10
Jun
2009

Herman Bavinck’s Reformed Dogmatics: Werk is Work

The past three weeks have been spent on the Incarnation. All posts prior to these were an exciting prologue. The Incarnation is the very center of dogmatics and one must first understand the person of Christ before ascertaining what it is he does. Christ came to fulfill the law, establish grace, reveal the Father, send the Spirit, and atone for sin. And that just for starters. Bavinck says that this is an area which has seen little (satisfactory) treatment in dogmatics and for that we need to get busy.

 

There is a deep human need for redemption from sin and misery. Writing at the time of the industrial revolution, Bavinck notes that one of the greatest riddles of life is that it becomes shallow for all the cultural benefits streaming from civilization. The same can be said in the wake of a global recession. This is why there has always been religion. The needs of the human heart are greater than what culture can provide. It’s what sent Alexander the Great across Persia and subprime lenders on a similar campaign. All to say there is a wide array of civil and natural evils in the world which science and technology simply cannot hope to solve. As a general starting point, its safe to say that all ancient cultures and primitive peoples addressed the ‘problem of evil’ and the ‘possibility of redemption’ from evil and its affects through keeping laws, ‘divine’ commandments, golden rules and ratios, and above all: sacrifice.

 

Sacrifice is a universal phenomenon in religions of the world. Sacrifice is a religious act, “in which a person offers a material gift to the deity and destroys it in the service of that deity in order to secure that deity’s favor.” There are plenty of theories as to the origin and meaning of sacrifices. One theory explains that gifts offered to the gods were expiation. A second theory explains sacrifices were tokens of reverence and submission.
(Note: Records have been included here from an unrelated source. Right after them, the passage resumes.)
(* ===== verification/Iface.v ===== *)
(** * Interfaces, stopping the device and recovery (wlcore/main.c)

    An interface is removed with everything it holds -- roles, rate policies,
    recorded keys, stations --, the device is stopped when the last one is
    gone, and the recovery work does both after the firmware failed.

    The functions drop [wl->mutex] while they wait for timers and work items
    to end; what those still do then is a step of its own of the driver and
    not part of these definitions.  Memory allocations are taken to succeed. *)

From S2P Require Import Prelude Ieee80211 WlState ChipOps Io Queues LinkQueues.
From S2P Require Import PowerSave TxPath TxAllocFacts TxSched TxInv SchedFacts TxMoves.
From S2P Require Import TxPrep TxWork TxDone TxDoneFacts FwStatus Rx Event Links Roles.

Definition WLCORE_FW_LOG_END := 0x2000000.
Definition WL12XX_HW_BLOCK_SIZE := 256.
Definition WL1271_TX_SQN_POST_RECOVERY_PADDING := 0xff.
Definition WL1271_DEFAULT_BEACON_INT := 100.
Definition CONF_TX_MAX_AC_COUNT := 4.
Definition CONF_HW_BIT_RATE_9MBPS := BIT 4.
Definition MAX_NUM_KEYS := 14.

(** [enum wl1271_cmd_ps_mode] *)
Inductive wl1271_cmd_ps_mode :=
| STATION_AUTO_PS_MODE
| STATION_ACTIVE_MODE
| STATION_POWER_SAVE_MODE.

Definition ps_mode_num (m : wl1271_cmd_ps_mode) : Z :=
  match m with
  | STATION_AUTO_PS_MODE => 0
  | STATION_ACTIVE_MODE => 1
  | STATION_POWER_SAVE_MODE => 2
  end.

(** [enum nl80211_iftype], as [ieee80211_vif_type_p2p] gives it. *)
Inductive nl80211_iftype :=
| NL80211_IFTYPE_P2P_CLIENT
| NL80211_IFTYPE_STATION
| NL80211_IFTYPE_ADHOC
| NL80211_IFTYPE_P2P_GO
| NL80211_IFTYPE_AP
| NL80211_IFTYPE_OTHER.

Section Iface.
Context `{ops : wlcore_ops}.

(** ** Power save of a station (ps.c, acx.c, cmd.c) *)

Definition wl1271_acx_wake_up_conditions (v : nat) (event interval : Z) (wl : wl1271)
    : Z * wl1271 :=
  wl1271_cmd_send (CMD_WAKE_UP_CONDITIONS (role_id (vif_at wl v)) event interval) wl.

Definition wl1271_cmd_ps_mode_set (v : nat) (ps_mode auto_ps_timeout : Z) (wl : wl1271)
    : Z * wl1271 :=
  wl1271_cmd_send (CMD_SET_PS_MODE (role_id (vif_at wl v)) ps_mode auto_ps_timeout) wl.

Definition wl1271_acx_bet_enable (v : nat) (enable : bool) (wl : wl1271) : Z * wl1271 :=
  if enable && negb (bet_enable (hw wl)) then (0, wl)
  else wl1271_cmd_send (CMD_BET_ENABLE (role_id (vif_at wl v)) enable (bet_max_consecutive (hw wl))) wl.

(** Beacon early termination is for 2.4 GHz and low rates only. *)
Definition bet_relevant (w : wl12xx_vif) : bool :=
  match vif_band w with IEEE80211_BAND_2GHZ => basic_rate w <? CONF_HW_BIT_RATE_9MBPS | _ => false end.

(** The two arms of [wl1271_ps_set_mode]. *)
Definition ps_enter (v : nat) (mode : wl1271_cmd_ps_mode) (wl : wl1271) : Z * wl1271 :=
  let timeout := dynamic_ps_timeout (hw wl) in
  let '(ret, wl) :=
    wl1271_acx_wake_up_conditions v (wake_up_event (hw wl)) (listen_interval (hw wl)) wl in
  if ret <? 0 then (ret, wl)
  else
    let '(ret, wl) := wl1271_cmd_ps_mode_set v (ps_mode_num mode) timeout wl in
    if ret <? 0 then (ret, wl)
    else
      let wl := upd_vif v (fun w => w <| vif_flags ::= set_bit WLVIF_FLAG_IN_PS |>) wl in
      if bet_relevant (vif_at wl v) then wl1271_acx_bet_enable v true wl else (ret, wl).

Definition ps_leave (v : nat) (mode : wl1271_cmd_ps_mode) (wl : wl1271) : Z * wl1271 :=
  let '(ret, wl) :=
    if bet_relevant (vif_at wl v) then wl1271_acx_bet_enable v false wl else (0, wl) in
  if ret <? 0 then (ret, wl)
  else
    let '(ret, wl) := wl1271_cmd_ps_mode_set v (ps_mode_num mode) 0 wl in
    if ret <? 0 then (ret, wl)
    else (ret, upd_vif v (fun w => w <| vif_flags ::= clear_bit WLVIF_FLAG_IN_PS |>) wl).
(* ===== verification/IfaceFacts.v ===== *)
(** * Removing interfaces, stopping and recovering

    Every step of a removal keeps the transmit invariant and gives back what
    the interface held; stopping the device leaves it as it was allocated. *)

From S2P Require Import Prelude Ieee80211 WlState ChipOps Io Queues LinkQueues.
From S2P Require Import PowerSave TxPath TxAllocFacts TxSched TxInv SchedFacts TxMoves.
From S2P Require Import TxPrep TxWork TxDone TxDoneFacts FwStatus Rx RxFacts Event EventFacts.
From S2P Require Import Links Roles LinksFacts RolesFacts Iface.

(** ** Steps outside the view of the transmit path *)

Lemma work_keeps_refl wl : work_inv wl -> work_keeps wl wl.
Proof. intros W. by apply view_keeps. Qed.

Ltac keeps_via K := eapply work_keeps_trans; [exact K|].

Lemma free_policy_keeps v get put wl :
  (forall i w, vif_own (put i w) = vif_own w) -> work_inv wl ->
  work_keeps wl (free_policy v get put wl).
Proof.
  intros Hp W. unfold free_policy, wl12xx_free_rate_policy. split_if.
  - by apply upd_vif_keeps.
  - set (w := wl <| rate_policies_map ::= _ |>). assert (work_keeps wl w) as K by (by apply view_keeps).
    keeps_via K. apply upd_vif_keeps; [done | apply K].
Qed.

(** A running scan ends with a report. *)
Lemma scan_ended_keeps b wl : work_inv wl -> scan_idle wl = false ->
  work_keeps wl (emit (EvScanCompleted b) (idle_scan wl)).
Proof.
  intros W Hs. pose proof (rearm_watchdog_keeps wl W) as K.
  assert (scan_idle (wl12xx_rearm_tx_watchdog_locked wl) = false) as Hi
    by (unfold wl12xx_rearm_tx_watchdog_locked; by split_if).
  keeps_via K. unfold idle_scan. set (w := wl12xx_rearm_tx_watchdog_locked wl) in *. clearbody w.
  apply view_keeps; try done; [apply K|]. split; try done.
  unfold scans. rewrite Hi. change (1 + completed_scans (log w) + 0 = completed_scans (log w) + 1). lia.
Qed.

Lemma drop_pending_keeps v wl : work_inv wl -> work_keeps wl (drop_pending v wl).
Proof.
  intros W. unfold drop_pending. cbv zeta.
  set (w1 := if negb (scan_idle wl) && _ then _ else wl).
  assert (work_keeps wl w1) as K1.
  { unfold w1. split_if; [|by apply work_keeps_refl].
    apply scan_ended_keeps; [done | by destruct (scan_idle wl)]. }
  clearbody w1. keeps_via K1. pose proof (wk_inv _ _ K1) as W1.
  set (w2 := if bool_decide (sched_vif w1 = Some v) then _ else w1).
  assert (work_keeps w1 w2) as K2 by (unfold w2; split_if; by apply view_keeps).
  clearbody w2. keeps_via K2. pose proof (wk_inv _ _ K2) as W2.
  split_if; by apply view_keeps.
Qed.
The mystical-sacrificial theory (sacramental) is closer to primitive beliefs: the meat (and blood) of the sacrifice is ingested filling the participant with the moral and physical properties of the victim, simultaneously bringing in divine favor. There are millions of rites and customs to this effect; the ancient Aztecs wore the skins of their human victims, the Hebrews sprinkled lamb’s blood on the doorposts to save from destruction. The point is, says Bavinck, the idea of sacrifice is the link between religion and the hope for successful cultural activity.

 

Turing to the Scriptural data raises more questions about the origin of sacrifice than it does solutions. Were there sacrifices prior to the fall? Some like Augustine believe there were and Bavinck agrees. Yet sin changed the nature of sacrifice to the degree that it added an expiatory dimension previously unknown. Further, before being entirely corrupted, sin also established an impression that gratitude and reverence cannot be achieved without atoning for guilt and fear. Somewhere in its long history there arose a special ‘priest-class’ of persons designated to mediate between the people and the deity. As we will see, this special development will ultimately rest in the person and work of Christ who alone fulfilled universal ritual atonement. Now that’s progress.